Aim of the task: For the data below, give again exactly the lines from the one containing "cbn [pr_over pr_mem]." through the one containing "(** Numbers survive", both ends included, and no others.

=== Records ===

(* ===== verification/EnvCommonProps.v ===== *)
(** The environment's front end: [env_set] and [env_get] are update and lookup
    of a map of variables, and numbers stored in variables come back. *)

From stdpp Require Import gmap.
From S2P Require Import Prelude Bytes Cstring CstringProps Strto Hashtable HashSearch HashProps HashClaims.
From S2P Require Import HashEntries HashIO EnvAttr EnvFlags Crc32 Vsprintf VsprintfNumber.
From S2P Require Import VsprintfText VsprintfRound EnvCommon.

(** * The entry returned and errno *)

Section Returned.
Context `{EnvHooks}.

Definition settled (r : search_result) : Prop := sr_retval r = None <-> sr_errno r <> None.

Lemma compare_settled md key data action h flag hval idx r :
  compare_and_overwrite_entry md key data action h flag hval idx = Some r -> settled r.
Proof.
  unfold compare_and_overwrite_entry, settled. repeat case_match; intros; simplify_eq; cbn; naive_solver.
Qed.

Lemma probe_settled fuel : forall md key data action h flag hval hval2 idx fd r,
  probe_loop fuel md key data action h flag hval hval2 idx fd = Some (inl r) -> settled r.
Proof.
  induction fuel as [|fuel IH]; intros *; [done|]. cbn [probe_loop]. cbv zeta.
  destruct (_ =? hval); [done|].
  destruct (compare_and_overwrite_entry _ _ _ _ _ _ _ _) eqn:E; [intros [= <-]; by eapply compare_settled|].
  destruct (negb _); [apply IH|done].
Qed.

Lemma hsearch_settled mk md key data action h flag r :
  hsearch_r mk md key data action h flag = Some r -> settled r.
Proof.
  unfold hsearch_r. destruct (search_slot md key data action h flag) as [[r'|[idx fd]]|] eqn:E; [|..|done].
  - intros [= <-]. unfold search_slot in E. destruct (negb _); [|done].
    destruct (compare_and_overwrite_entry _ _ _ _ _ _ _ _) eqn:E2.
    + injection E as <-. by eapply compare_settled.
    + by eapply probe_settled.
  - destruct action; [by intros [= <-]; cbn; unfold settled; cbn; naive_solver|].
    destruct (_ =? _); [by intros [= <-]; unfold settled; cbn; naive_solver|]. intros [= <-].
    unfold settled, create_entry. repeat case_match; cbn; naive_solver.
Qed.
End Returned.

(** * Setting and getting *)

(** Names [env_set] can set: no '=', and no leading dash, which would be read
    as an option. *)
Definition settable (name : list Z) : Prop := plain name /\ ~ In 61 name /\ rd name <> 45.

Section Set_Get.
Context `{EnvHooks}.
Context (config_env_size : Z) (default_environment : list Z).
Implicit Types (st : env_state) (M : env_map) (name v : list Z).

Abbreviation get := (env_get config_env_size default_environment).

(** The map after a variable is set; an empty value deletes it. *)
Definition set_var (full : bool) (name v : list Z) (M : env_map) : Z * env_map :=
  match v with
  | [] => let (rc, M') := delete_entry H_PROGRAMMATIC name M in
          (if decide (rc = 0 \/ rc = - ENOENT) then 0 else 1, M')
  | _ => let (err, M') := enter_entry full H_PROGRAMMATIC name v M in
         (match err with None => 0 | Some _ => 1 end, M')
  end.

(** The state represents the map, and the import has been done. *)
Definition env_holds st M : Prop := es_ready st = true /\ env_rep (es_htab st) M.

Lemma join_one v : plain v -> join_values [v] = v.
Proof. intros P. unfold join_values. cbn [map concat]. rewrite app_nil_r, cstr_plain by done. apply removelast_last. Qed.

Lemma env_get_ok st M k : env_holds st M -> plain k -> get k st = Done (M !! k ≫= e_data, st).
Proof.
  intros [Rd R] Pk. unfold env_get. rewrite Rd, cstr_plain by done.
  pose proof (find_refines (es_htab st) M k 0 R Pk) as F. destruct (M !! k) as [e|].
  - destruct F as (i & _ & <- & ->). done.
  - by rewrite F.
Qed.

Lemma env_set_ok st M name v :
  env_holds st M -> settable name -> plain v ->
  exists st', env_set name (Some v) st = Done (fst (set_var (filled (es_htab st) =? size (es_htab st)) name v M), st') /\
    env_holds st' (snd (set_var (filled (es_htab st) =? size (es_htab st)) name v M)) /\ es_id st' = s32 (es_id st + 1).
Proof.
  intros [Rd R] (Pn & Ne & Nd) Pv. unfold env_set. rewrite Rd. cbn [negb].
  assert (strchr name 61 = None) as Es by (apply strchr_missing; [lia|done|done]).
  assert (forall vs, set_options (name :: vs) H_PROGRAMMATIC = Some (name :: vs, H_PROGRAMMATIC)) as Eo.
  { intros vs. cbn [set_options]. by rewrite (proj2 (Z.eqb_neq _ _) Nd). }
  unfold env_do_env_set. destruct v as [|c v].
  - change (rd [] =? 0) with true. cbn [tl]. rewrite Eo, Es, cstr_plain by done. cbn [env_inc_id es_htab].
    pose proof (delete_refines (es_htab st) M name H_PROGRAMMATIC R Pn) as D. cbn [set_var].
    destruct (delete_entry H_PROGRAMMATIC name M) as [rc M']. destruct D as (err & h' & -> & R'). cbn [fst snd].
    exists (with_htab (env_inc_id st) h'). split; [|by split]. do 2 f_equal.
    destruct (Z.eqb_spec rc 0), (Z.eqb_spec rc (- ENOENT)); cbn [negb andb]; case_decide; lia.
  - apply Forall_cons in Pv as Pv'. destruct Pv' as [Hc _].
    change (rd (c :: v)) with c. rewrite (proj2 (Z.eqb_neq _ _) Hc). cbn [tl]. rewrite Eo, Es, cstr_plain by done.
    rewrite join_one by done. cbn [negb env_inc_id es_htab]. cbn [set_var].
    destruct (enter_refines (es_htab st) M name (c :: v) H_PROGRAMMATIC R Pn) as (r & E & S). rewrite E.
    destruct (enter_entry _ H_PROGRAMMATIC name (c :: v) M) as [err M']. destruct S as (Ee & R' & _).
    pose proof (hsearch_settled _ _ _ _ _ _ _ _ E) as T. unfold settled in T. rewrite Ee in T. cbn [fst snd].
    exists (with_htab (env_inc_id st) (sr_tab r)). split; [|by split]. do 2 f_equal.
    destruct (sr_retval r), err; naive_solver.
Qed.

(** C10: [env_set] and [env_get] are update and lookup of a map: once the
    environment is loaded, setting a variable returns, with 0 exactly when the
    change is allowed and fits, the new map has the value (none for an empty
    one) under the name and is otherwise unchanged, and [env_get] afterwards
    returns for every name what the map holds. *)
Theorem env_set_get_refines (st : env_state) (M : env_map) (name v : list Z) :
  env_holds st M -> settable name -> plain v ->
  exists ret st' M', env_set name (Some v) st = Done (ret, st') /\
    (ret, M') = set_var (filled (es_htab st) =? size (es_htab st)) name v M /\ env_holds st' M' /\
    (forall k, k <> name -> M' !! k = M !! k) /\
    (forall k, plain k -> env_get config_env_size default_environment k st' = Done (M' !! k ≫= e_data, st')).
Proof.
  intros Hd Sn Pv. destruct (env_set_ok st M name v Hd Sn Pv) as (st' & E & Hd' & _).
  destruct (set_var _ name v M) as [ret M'] eqn:Es. cbn [fst snd] in *. exists ret, st', M'.
  split; [done|]. split; [done|]. split; [done|]. split; [|intros k Pk; by apply env_get_ok].
  intros k Nk. unfold set_var in Es. destruct v as [|c v].
  - unfold delete_entry in Es. destruct (M !! name); [|by simplify_eq].
    destruct (change_error _ _ _ _ _); simplify_eq; [done|by rewrite lookup_delete_ne].
  - unfold enter_entry in Es. destruct (M !! name).
    + destruct (change_error _ _ _ _ _); simplify_eq; [done|by rewrite lookup_insert_ne].
    + destruct (_ =? _); [by simplify_eq|]. destruct (change_error _ _ _ _ _); simplify_eq; [done|by rewrite lookup_insert_ne].
Qed.

(** A successful set leaves the value under the name. *)
Lemma set_var_value full name v M M' :
  v <> [] -> set_var full name v M = (0, M') -> M' !! name ≫= e_data = Some v.
Proof.
  intros Hv E. unfold set_var in E. destruct v as [|c v]; [done|]. unfold enter_entry in E.
  destruct (M !! name) as [e|]; [|destruct full; [done|]]; (destruct (change_error _ _ _ _ _); [done|]);
    simplify_eq; by rewrite lookup_insert_eq.
Qed.

Lemma plain_text_plain base n : 2 <= base <= 16 -> 0 <= n <= U64_MAX -> plain (plain_text base n) /\ plain_text base n <> [].
Proof.
  intros Hb Hn. destruct (plain_text_bytes base n Hb Hn) as [F L]. split.
  - eapply Forall_impl; [exact F|]. by intros c [? _].
  - intros E. rewrite E in L. simpl in L. lia.
Qed.

Lemma set_hex_eq name n st : 0 <= n <= U64_MAX -> env_set_hex name n st = env_set name (Some (plain_text 16 n)) st.
Proof.
  intros Hn. unfold env_set_hex. change [37; 108; 120] with [37; 108; long_conv 16].
  rewrite long_conv_sprintf; [|by right; right|done|rewrite length_replicate; pose proof (hex_text_length n Hn); lia|
    rewrite length_replicate; unfold INT_MAX; lia].
  cbn [pr_over pr_mem]. destruct (plain_text_plain 16 n ltac:(lia) Hn) as [P _].
  unfold store. change (Z.to_nat 0) with 0%nat. rewrite take_0, app_nil_l, <- app_assoc. cbn [app].
  by rewrite cstr_app_end.
Qed.

(** Numbers survive the environment: a 64-bit number that [env_set_hex] or
    [env_set_ulong] stored is what [env_get_hex], or [env_get_ulong] in base 10,
    reads back, whatever default is given. *)
Theorem env_number_roundtrip (st : env_state) (M : env_map) (name : list Z) (n d : Z) :
  env_holds st M -> settable name -> 0 <= n <= U64_MAX ->
  exists ret st1 ret2 st2,
    env_set_hex name n st = Done (ret, st1) /\ env_set_ulong name n st = Done (ret2, st2) /\
    (ret = 0 -> env_get_hex config_env_size default_environment name d st1 = Done (n, st1)) /\
    (ret2 = 0 -> env_get_ulong config_env_size default_environment name 10 d st2 = Done (n, st2)).
Proof.
  intros Hd Sn Hn. rewrite set_hex_eq by done. unfold env_set_ulong. rewrite simple_itoa_ok by done.
  destruct (plain_text_plain 16 n ltac:(lia) Hn) as [P1 N1], (plain_text_plain 10 n ltac:(lia) Hn) as [P2 N2].
  destruct (env_set_ok st M name _ Hd Sn P1) as (st1 & E1 & H1 & _).
  destruct (env_set_ok st M name _ Hd Sn P2) as (st2 & E2 & H2 & _).
  destruct (set_var _ name (plain_text 16 n) M) as [r1 M1] eqn:S1.
  destruct (set_var _ name (plain_text 10 n) M) as [r2 M2] eqn:S2. cbn [fst snd] in *.
  exists r1, st1, r2, st2. split; [done|]. split; [done|]. split; intros ->.
  - unfold env_get_hex. rewrite (env_get_ok st1 M1) by (done || apply Sn). rewrite (set_var_value _ _ _ _ _ N1 S1).
    unfold hextoul. rewrite parse_plain by (done || lia). cbn [length].
    destruct (Z.eqb_spec (Z.of_nat 0) (Z.of_nat (length (plain_text 16 n)))) as [E|]; [|done].
    destruct (plain_text 16 n); [done|simpl in E; lia].
  - unfold env_get_ulong. rewrite (env_get_ok st2 M2) by (done || apply Sn). rewrite (set_var_value _ _ _ _ _ N2 S2).
    by rewrite parse_plain by (done || lia).
Qed.
End Set_Get.

(** * A small environment for the witnesses *)

Definition demo_empty : env_state := Env (Htab (Some (replicate 6 node0)) 5 0) true false ENV_VALID [] [] 1 0.

Lemma demo_empty_holds : env_holds demo_empty ∅.
Proof. split; [done|]. apply (fresh_env_rep 5 prime_5). lia. Qed.

Lemma demo_settable : settable [97; 98].
Proof. split; [repeat constructor; discriminate|]. split; [intros [|[|[]]]; discriminate|discriminate]. Qed.

Lemma env_set_get_refines_witness :
  exists ret st' M', @env_set no_hooks [97; 98] (Some [120]) demo_empty = Done (ret, st') /\
    (ret, M') = @set_var no_hooks (filled (es_htab demo_empty) =? size (es_htab demo_empty)) [97; 98] [120] ∅ /\
    env_holds st' M' /\ (forall k, k <> [97; 98] -> M' !! k = (∅ : env_map) !! k) /\
    (forall k, plain k -> @env_get no_hooks 64 [] k st' = Done (M' !! k ≫= e_data, st')).
Proof.
  apply (@env_set_get_refines no_hooks 64 [] demo_empty ∅ [97; 98] [120]).
  - exact demo_empty_holds.
  - exact demo_settable.
  - repeat constructor; discriminate.
Defined.

Lemma env_number_roundtrip_witness :
  exists ret st1 ret2 st2,
    @env_set_hex no_hooks [97; 98] 3735928559 demo_empty = Done (ret, st1) /\
    @env_set_ulong no_hooks [97; 98] 3735928559 demo_empty = Done (ret2, st2) /\
    (ret = 0 -> @env_get_hex no_hooks 64 [] [97; 98] 7 st1 = Done (3735928559, st1)) /\
    (ret2 = 0 -> @env_get_ulong no_hooks 64 [] [97; 98] 10 7 st2 = Done (3735928559, st2)).
Proof.
  apply (@env_number_roundtrip no_hooks 64 [] demo_empty ∅ [97; 98] 3735928559 7).
  - exact demo_empty_holds.
  - exact demo_settable.
  - unfold U64_MAX. lia.
Defined.

(** A name with a leading dash is read as an option even when a program sets
    it: setting the variable "-f" to ab deletes the variable ab, overriding its
    protection, and the command "setenv -f" follows a null pointer. *)
Theorem env_set_dash :
  exists st1 st2,
    @env_set no_hooks [97; 98] (Some [120]) demo_empty = Done (0, st1) /\
    @env_get no_hooks 64 [] [97; 98] st1 = Done (Some [120], st1) /\
    @env_set no_hooks [45; 102] (Some [97; 98]) st1 = Done (0, st2) /\
    @env_get no_hooks 64 [] [97; 98] st2 = Done (None, st2) /\
    @env_do_env_set no_hooks true [[115; 101; 116; 101; 110; 118]; [45; 102]] 0 st1 = Overrun.
Proof.
  eexists _, _. split; [vm_compute; reflexivity|]. split; [vm_compute; reflexivity|].
  split; [vm_compute; reflexivity|]. split; vm_compute; reflexivity.
Qed.
(* ===== verification/EnvLinear.v ===== *)
(** The linear environment: a lookup before relocation finds the first entry
    with the name, cut to the buffer, and agrees with the lookup after the
    environment has been imported. *)

From Stdlib Require Import Znumtheory.
From stdpp Require Import gmap.
From S2P Require Import Prelude Bytes Cstring CstringProps Hashtable HashSearch HashProps HashClaims.
From S2P Require Import HashIO HashIOProps EnvFlags EnvCommon.

(** * Entries *)

(** The bytes of an entry and of an environment. *)
Definition entry_text (kv : list Z * list Z) : list Z := fst kv ++ 61 :: snd kv ++ [0].
Definition env_text (kvs : list (list Z * list Z)) : list Z := concat (map entry_text kvs) ++ [0].

Definition name_ok (k : list Z) : Prop := plain k /\ ~ In 61 k.
Definition kv_ok (kv : list Z * list Z) : Prop := name_ok (fst kv) /\ plain (snd kv).

Fixpoint find_kv (name : list Z) (kvs : list (list Z * list Z)) : option (list Z) :=
  match kvs with
  | [] => None
  | kv :: kvs' => if decide (fst kv = name) then Some (snd kv) else find_kv name kvs'
  end.

Lemma strncmp_prefix name : plain name -> forall p, strncmp_nat name p (length name) 0 = 0 <-> name `prefix_of` p.
Proof.
  induction 1 as [|c name Hc P IH]; intros p; [split; [intros; apply prefix_nil|done]|].
  cbn [length strncmp_nat]. change (rd (c :: name)) with c. change (tl (c :: name)) with name.
  destruct p as [|x p].
  - change (rd []) with 0. rewrite Z.sub_0_r, (proj2 (Z.eqb_neq _ _) Hc). cbn [negb orb].
    split; [done|]. by intros ?%prefix_nil_inv.
  - change (rd (x :: p)) with x. change (tl (x :: p)) with p. destruct (Z.eqb_spec (c - x) 0) as [E|E]; cbn [negb orb].
    + assert (x = c) as -> by lia. rewrite (proj2 (Z.eqb_neq _ _) Hc), Z.sub_diag, IH. split.
      * apply prefix_cons.
      * apply prefix_cons_inv_2.
    + split; [lia|]. intros ?%prefix_cons_inv_1. lia.
Qed.

(** An entry matches a name exactly when it is its name. *)
Lemma entry_match name k t :
  name_ok name -> name_ok k ->
  (name `prefix_of` k ++ 61 :: t /\ rd (drop (length name) (k ++ 61 :: t)) = 61) <-> k = name.
Proof.
  intros [_ Nn] [_ Nk]. split; [|intros ->; split; [apply prefix_app_r; done|by rewrite drop_app_length]].
  intros [[z E] R]. revert name Nn E R. induction k as [|c k IH]; intros [|x name] Nn E R; try done.
  - simpl in E. injection E as E1 E2. destruct Nn. by left.
  - cbn [app length drop rd hd] in *. destruct Nk. by left.
  - simpl in E. injection E as <- E2. f_equal. apply IH; [|intros I; apply Nn; by right|done|exact R].
    intros I. apply Nk. by right.
Qed.

Lemma entry_cstr kv rest : kv_ok kv -> cstr (entry_text kv ++ rest) = fst kv ++ 61 :: snd kv.
Proof.
  intros [[Pk _] Pv]. unfold entry_text. rewrite <- app_assoc. cbn [app]. rewrite <- app_assoc. cbn [app].
  change (61 :: snd kv ++ 0 :: rest) with ((61 :: snd kv) ++ 0 :: rest). rewrite app_assoc.
  apply cstr_app_end. apply Forall_app. split; [done|]. constructor; [lia|done].
Qed.

(** * The lookup *)

(** The buffer after a value is copied into it. *)
Definition cut_copy (buf v : list Z) (len : Z) : list Z :=
  store buf 0 (take (Z.to_nat (len - 1)) v ++ [0]).
Lemma expand_ok `{EnvGet} (ps : list piece) (max_size : Z) :
  Forall piece_ok ps -> Z.of_nat (length (concat (map meaning ps))) < max_size ->
  cli_simple_process_macros (concat (map written ps)) max_size
  = (0, concat (map meaning ps) ++ [0]).
Proof.
  intros F Hm. unfold cli_simple_process_macros, macro_init.
  set (w := concat (map written ps)). set (e := concat (map meaning ps)) in *.
  assert (strlen w = Z.of_nat (length w)) as ->.
  { rewrite strlen_cstr. do 2 f_equal. by apply cstr_plain, written_plain. }
  destruct (pieces_rounds ps (Z.of_nat (length w)) max_size 0 [] [] F eq_refl Hm ltac:(done))
    as (k & p & v & Hk & R). fold w e in Hk, R.
  assert (macro_loop (length w) (MacroSt w (Z.of_nat (length w)) max_size 0 0 [] [])
          = MacroSt [] 0 (max_size - Z.of_nat (length e)) 0 p v e) as ->.
  { specialize (R (length w - k)%nat). replace (k + (length w - k))%nat with (length w) in R by lia.
    rewrite R. by destruct (length w - k)%nat. }
  simpl. destruct (Z.eqb_spec (max_size - Z.of_nat (length e)) 0); [lia|done].
Qed.

(** Expansion means what the syntax says: a line made of ordinary text,
    escaped characters, single-quoted text and references to variables expands
    to the text, the characters, the quoted text taken literally and the
    variables' values (nothing for an unset one), and returns 0, whenever the
    result fits the buffer. *)
Theorem macros_expand `{EnvGet} (ps : list piece) (max_size : Z) :
  Forall piece_ok ps -> Z.of_nat (length (concat (map meaning ps))) < max_size ->
  cli_simple_process_macros (concat (map written ps)) max_size
  = (0, concat (map meaning ps) ++ [0]).
Proof. apply expand_ok. Qed.

#[local] Definition demo_env : EnvGet := fun name =>
  if bool_decide (name = [98]) then Some [109; 109; 99; 32; 48] else None.

Lemma macros_expand_witness :
  @cli_simple_process_macros demo_env
    [108; 115; 32; 36; 123; 98; 125; 39; 36; 97; 39; 92; 36] 64
  = (0, [108; 115; 32; 109; 109; 99; 32; 48; 36; 97; 36; 0]).
Proof.
  apply (@macros_expand demo_env [Text [108; 115; 32]; Var [98]; Quoted [36; 97]; Escaped 36] 64).
  - repeat constructor; discriminate.
  - vm_compute. reflexivity.
Defined.

Lemma macros_bounded_witness :
  exists body, snd (@cli_simple_process_macros demo_env [36; 123; 98; 125; 36; 123; 98; 125] 7) = body ++ [0] /\
    Z.of_nat (length body) + 1 <= 7.
Proof. apply (@macros_bounded demo_env [36; 123; 98; 125; 36; 123; 98; 125] 7). lia. Defined.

===

Solution for this task:
  cbn [pr_over pr_mem]. destruct (plain_text_plain 16 n ltac:(lia) Hn) as [P _].
  unfold store. change (Z.to_nat 0) with 0%nat. rewrite take_0, app_nil_l, <- app_assoc. cbn [app].
  by rewrite cstr_app_end.
Qed.

(** Numbers survive the environment: a 64-bit number that [env_set_hex] or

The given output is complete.